(** * coreDAQ host driver (coredaq_py_api.py): a shallow embedding

    The driver turns a serial command channel into a calibrated
    optical-power API.  This development embeds its conversion engine,
    zero-offset manager, frontend gate, bulk transfer decoder, the
    frequency/oversampling coupling and the autogain loop, and states the
    properties of the specification over that embedding.

    Numbers.  Python [int] is [Z].  Python [float] is embedded as an exact
    canonical rational [Qc]: every value the driver computes from ADC codes,
    millivolt tables and calibration constants is a rational, and the
    arithmetic operators are the exact ones (no binary64 rounding, no NaN
    and no infinity).  The two libm calls of the driver, [10.0 ** y] and
    [math.log10], have irrational results and stay uninterpreted: they are
    the Section variables [pow10] and [log10].  The builtin [round] is the
    exact round-half-to-even. *)

From Stdlib Require Import ZArith QArith Qcanon Qround List Lia Lqa Bool String Ascii DecimalString.
From Stdlib Require Strings.Byte.
From Stdlib Require DecimalPos DecimalFacts.
Import ListNotations.

Set Implicit Arguments.

(* ------------------------------------------------------------------ *)
(** ** Python numbers *)

Module PyNum.

Local Open Scope Qc_scope.

Definition qc (n : Z) (d : positive) : Qc := Q2Qc (n # d).

(** [float(n)] for an integer [n]. *)
Definition of_int (n : Z) : Qc := Q2Qc (inject_Z n).

Definition leb (x y : Qc) : bool := Qle_bool x y.
Definition ltb (x y : Qc) : bool := negb (Qle_bool y x).
Definition eqb (x y : Qc) : bool := Qeq_bool x y.

(** The builtin [abs]. *)
Definition abs (x : Qc) : Qc := if ltb x 0 then - x else x.

(** Nearest integer of [n/d], ties to the even neighbour. *)
Definition half_even (q : Q) : Z :=
  let n := Qnum q in
  let d := Z.pos (Qden q) in
  let f := (n / d)%Z in
  let r := (n mod d)%Z in
  match (2 * r ?= d)%Z with
  | Lt => f
  | Gt => (f + 1)%Z
  | Eq => if Z.even f then f else (f + 1)%Z
  end.

(** [round(x)]: a Python [int]. *)
Definition round_int (x : Qc) : Z := half_even x.

(** [round(x, n)]: the multiple of [10^-n] nearest to [x], ties to even. *)
Definition round_nd (x : Qc) (n : Z) : Qc :=
  if (0 <=? n)%Z
  then Q2Qc (inject_Z (half_even (x * of_int (10 ^ n))%Qc) / inject_Z (10 ^ n))
  else Q2Qc (inject_Z (half_even (x / of_int (10 ^ (- n)))%Qc * 10 ^ (- n))).

End PyNum.

(* ------------------------------------------------------------------ *)
(** ** Exceptions and results *)

Inductive frontend : Type := LINEAR | LOG.

Definition frontend_eqb (a b : frontend) : bool :=
  match a, b with
  | LINEAR, LINEAR | LOG, LOG => true
  | _, _ => false
  end.

(** The messages of [CoreDAQError] keep the values the f-strings print. *)
Inductive coredaq_msg : Type :=
| NotSupported (feature : string) (actual expected : frontend)
| DeviceTimeout
| LutNotLoaded
| LutEmpty
| LutLengthMismatch
| DeviceSaid (payload : string)
| InvalidSlope (head gain : Z)
| CommandFailed (command payload : string)       (* "<command> failed: <payload>" *)
| GainFailed (head : Z) (payload : string)        (* "GAIN <head> failed: <payload>" *)
| UnexpectedPayload (command payload : string)
| XferRefused (line : string)
| ParseMismatch (expected got : Z)
| FreqRange
| OsRange.

Inductive exn : Type :=
| CoreDAQError (m : coredaq_msg)
| ValueError (m : string)
| IndexError
| TimeoutError (got needed : Z).

Inductive result (A : Type) : Type :=
| Ok (a : A)
| Raise (e : exn).
Arguments Ok {A} a.
Arguments Raise {A} e.

Definition rbind {A B} (r : result A) (k : A -> result B) : result B :=
  match r with
  | Ok a => k a
  | Raise e => Raise e
  end.

Declare Scope result_scope.
Delimit Scope result_scope with result.
Notation "x <- r ;; k" := (rbind r (fun x => k))
  (at level 61, r at next level, right associativity) : result_scope.

(** [l[i]] with Python's negative indices; [IndexError] out of range. *)
Definition py_index {A} (l : list A) (i : Z) : result A :=
  let n := Z.of_nat (List.length l) in
  let j := if (i <? 0)%Z then (i + n)%Z else i in
  if ((0 <=? j) && (j <? n))%Z%bool
  then match nth_error l (Z.to_nat j) with
       | Some a => Ok a
       | None => Raise IndexError
       end
  else Raise IndexError.

Fixpoint mapM {A B} (f : A -> result B) (l : list A) : result (list B) :=
  match l with
  | [] => Ok []
  | a :: t => (b <- f a ;; bs <- mapM f t ;; Ok (b :: bs))%result
  end.

(* ------------------------------------------------------------------ *)
(** ** Four channels

    [snapshot_adc] builds its two results with exactly four entries, the
    zero vectors are written only as four-element lists and every loop runs
    over [range(4)]: a per-channel list is a four-tuple here. *)

Record vec4 (A : Type) : Type := V4 { ch1 : A; ch2 : A; ch3 : A; ch4 : A }.
Arguments V4 {A} ch1 ch2 ch3 ch4.

Definition vget {A} (v : vec4 A) (ch : nat) : A :=
  match ch with
  | O => ch1 v
  | 1%nat => ch2 v
  | 2%nat => ch3 v
  | _ => ch4 v
  end.

Definition vmap {A B} (f : A -> B) (v : vec4 A) : vec4 B :=
  V4 (f (ch1 v)) (f (ch2 v)) (f (ch3 v)) (f (ch4 v)).

Definition vmap2 {A B C} (f : A -> B -> C) (v : vec4 A) (w : vec4 B) : vec4 C :=
  V4 (f (ch1 v) (ch1 w)) (f (ch2 v) (ch2 w)) (f (ch3 v) (ch3 w)) (f (ch4 v) (ch4 w)).

Definition vlist {A} (v : vec4 A) : list A := [ch1 v; ch2 v; ch3 v; ch4 v].

(** [for ch in range(4)] with a body that may raise: channels in order,
    the first exception ends the loop. *)
Definition vforM {B} (body : nat -> result B) : result (vec4 B) :=
  (b0 <- body 0%nat ;; b1 <- body 1%nat ;; b2 <- body 2%nat ;; b3 <- body 3%nat ;;
   Ok (V4 b0 b1 b2 b3))%result.

(* ------------------------------------------------------------------ *)
(** ** Text helpers ([str.startswith], slicing, [str.strip]) *)

Module Text.

Definition startswith (p s : string) : bool := String.prefix p s.

(** [s[n:]] *)
Definition drop (n : nat) (s : string) : string :=
  String.substring n (String.length s - n) s.

Definition is_space (c : ascii) : bool :=
  let n := nat_of_ascii c in
  ((n =? 32) || ((9 <=? n) && (n <=? 13)))%nat.

Fixpoint lstrip (s : string) : string :=
  match s with
  | String c t => if is_space c then lstrip t else s
  | EmptyString => EmptyString
  end.

Fixpoint rev_onto (s acc : string) : string :=
  match s with
  | String c t => rev_onto t (String c acc)
  | EmptyString => acc
  end.

Definition rev (s : string) : string := rev_onto s EmptyString.

Definition strip (s : string) : string := rev (lstrip (rev (lstrip s))).

Definition upper_char (c : ascii) : ascii :=
  let n := nat_of_ascii c in
  if ((97 <=? n) && (n <=? 122))%nat then ascii_of_nat (n - 32) else c.

Fixpoint upper (s : string) : string :=
  match s with
  | String c t => String (upper_char c) (upper t)
  | EmptyString => EmptyString
  end.

(** [s.replace(" ", "")] *)
Fixpoint remove_blanks (s : string) : string :=
  match s with
  | String c t => if (nat_of_ascii c =? 32)%nat then remove_blanks t
                  else String c (remove_blanks t)
  | EmptyString => EmptyString
  end.

(** [p in s] *)
Definition contains (p s : string) : bool :=
  match String.index 0 p s with
  | Some _ => true
  | None => false
  end.

End Text.

(* ------------------------------------------------------------------ *)
(** ** The serial port

    The port is what the driver can observe of the device: the lines
    [readline] will return, the blocks [read] will return, and the outcomes
    of the [SNAP] exchanges.  What the driver writes is recorded in [sent].
    The settle delays ([time.sleep]) have no effect on these values and are
    left out. *)

Inductive command : Type :=
| HEAD_TYPE_q
| IDN_q
| I2C_REFRESH
| FACTORY_ZEROS_q
| GAIN (head value : Z)
| GAINS_q
| FREQ (hz : Z)
| FREQ_q
| OS (idx : Z)
| OS_q
| XFER (nbytes : Z)
| SNAP (n_frames : Z).

(** [warnings.warn(..., RuntimeWarning)] of [set_freq] and [set_oversampling]. *)
Inductive warning : Type :=
| OsAutoAdjusted (cur_os hz new_os : Z)
| OsRequestInvalid (os_idx hz new_os : Z).

Inductive event : Type :=
| Sent (c : command)
| Warned (w : warning).

Record port : Type := mkPort {
  rx_lines : list string;                          (* each [readline()]; [""] is a timeout *)
  rx_blocks : list (list Byte.byte);                       (* bytes arriving before each [read] timeout *)
  rx_snaps : list (result (vec4 Z * vec4 Z));      (* each [snapshot_adc] outcome *)
  sent : list event                                (* newest first *)
}.

Definition io (A : Type) : Type := port -> result A * port.

Definition ret {A} (a : A) : io A := fun p => (Ok a, p).
Definition throw {A} (e : exn) : io A := fun p => (Raise e, p).
Definition bind {A B} (m : io A) (k : A -> io B) : io B :=
  fun p => match m p with
           | (Ok a, p') => k a p'
           | (Raise e, p') => (Raise e, p')
           end.
Definition lift {A} (r : result A) : io A := fun p => (r, p).

Declare Scope io_scope.
Delimit Scope io_scope with io.
Notation "x <- m ;; k" := (bind m (fun x => k))
  (at level 61, m at next level, right associativity) : io_scope.
Notation "' pat <- m ;; k" := (bind m (fun x => match x with pat => k end))
  (at level 61, pat pattern, m at next level, right associativity) : io_scope.

Definition emit (e : event) : io unit :=
  fun p => (Ok tt, mkPort (rx_lines p) (rx_blocks p) (rx_snaps p) (e :: sent p)).

(** The events in the order they happened. *)
Definition trace (p : port) : list event := rev (sent p).

Local Open Scope io_scope.

Definition _writeln (c : command) : io unit := emit (Sent c).

Definition _readline : io string :=
  fun p => match rx_lines p with
           | raw :: rest =>
               let p' := mkPort rest (rx_blocks p) (rx_snaps p) (sent p) in
               if String.eqb raw EmptyString
               then (Raise (CoreDAQError DeviceTimeout), p')
               else (Ok (Text.strip raw), p')
           | [] => (Raise (CoreDAQError DeviceTimeout), p)
           end.

Inductive status : Type := ST_OK | ST_ERR | ST_BUSY.

Definition status_eqb (a b : status) : bool :=
  match a, b with
  | ST_OK, ST_OK | ST_ERR, ST_ERR | ST_BUSY, ST_BUSY => true
  | _, _ => false
  end.

Definition _ask (c : command) : io (status * string) :=
  _ <- _writeln c ;;
  line <- _readline ;;
  if Text.startswith "OK" line then ret (ST_OK, Text.strip (Text.drop 2 line))
  else if Text.startswith "ERR" line then ret (ST_ERR, Text.strip (Text.drop 3 line))
  else if Text.startswith "BUSY" line then ret (ST_BUSY, EmptyString)
  else ret (ST_ERR, line).

(** [ser.read(n)]: at most [n] bytes of the block that arrives next; what
    is left of the block stays buffered. *)
Definition ser_read (n : Z) : io (list Byte.byte) :=
  fun p => match rx_blocks p with
           | blk :: rest =>
               let k := Z.to_nat n in
               let r := firstn k blk in
               let left := skipn k blk in
               let blocks := match left with [] => rest | _ => left :: rest end in
               (Ok r, mkPort (rx_lines p) blocks (rx_snaps p) (sent p))
           | [] => (Ok [], p)
           end.

(** [snapshot_adc]: the [SNAP] exchange, by its outcome. *)
Definition snapshot_adc (n_frames : Z) : io (vec4 Z * vec4 Z) :=
  fun p => let p1 := mkPort (rx_lines p) (rx_blocks p) (rx_snaps p) (Sent (SNAP n_frames) :: sent p) in
           match rx_snaps p with
           | r :: rest => (r, mkPort (rx_lines p) (rx_blocks p) rest (sent p1))
           | [] => (Raise (CoreDAQError DeviceTimeout), p1)
           end.

(* ------------------------------------------------------------------ *)
(** ** The session object *)

Record CoreDAQ : Type := mkCoreDAQ {
  frontend_type : frontend;
  cal_slope : vec4 (list Qc);          (* [head][gain], mV per W *)
  cal_intercept : vec4 (list Qc);      (* [head][gain], mV *)
  mv_zero_threshold : Qc;
  factory_zero_adc : vec4 Z;
  linear_zero_adc : vec4 Z;
  loglut_V_V : option (list Qc);
  loglut_log10P : option (list Qc);
  loglut_V_mV : option (list Z);
  loglut_log10P_Q16 : option (list Z);
  log_deadband_mV : Qc
}.

Definition ADC_BITS : Z := 16.
Definition ADC_VFS_VOLTS : Qc := PyNum.qc 5 1.
Definition ADC_LSB_VOLTS : Qc :=
  (PyNum.qc 2 1 * ADC_VFS_VOLTS / PyNum.of_int (2 ^ ADC_BITS))%Qc.
Definition NUM_HEADS : Z := 4.
Definition NUM_GAINS : Z := 8.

*-*-*

#### Problem
Write out exactly the lines above between the line with "Definition half_even (q" and the line with "(head gain : Z)", inclusive, and nothing beyond them.

#### Output
Definition half_even (q : Q) : Z :=
  let n := Qnum q in
  let d := Z.pos (Qden q) in
  let f := (n / d)%Z in
  let r := (n mod d)%Z in
  match (2 * r ?= d)%Z with
  | Lt => f
  | Gt => (f + 1)%Z
  | Eq => if Z.even f then f else (f + 1)%Z
  end.

(** [round(x)]: a Python [int]. *)
Definition round_int (x : Qc) : Z := half_even x.

(** [round(x, n)]: the multiple of [10^-n] nearest to [x], ties to even. *)
Definition round_nd (x : Qc) (n : Z) : Qc :=
  if (0 <=? n)%Z
  then Q2Qc (inject_Z (half_even (x * of_int (10 ^ n))%Qc) / inject_Z (10 ^ n))
  else Q2Qc (inject_Z (half_even (x / of_int (10 ^ (- n)))%Qc * 10 ^ (- n))).

End PyNum.

(* ------------------------------------------------------------------ *)
(** ** Exceptions and results *)

Inductive frontend : Type := LINEAR | LOG.

Definition frontend_eqb (a b : frontend) : bool :=
  match a, b with
  | LINEAR, LINEAR | LOG, LOG => true
  | _, _ => false
  end.

(** The messages of [CoreDAQError] keep the values the f-strings print. *)
Inductive coredaq_msg : Type :=
| NotSupported (feature : string) (actual expected : frontend)
| DeviceTimeout
| LutNotLoaded
| LutEmpty
| LutLengthMismatch
| DeviceSaid (payload : string)
| InvalidSlope (head gain : Z)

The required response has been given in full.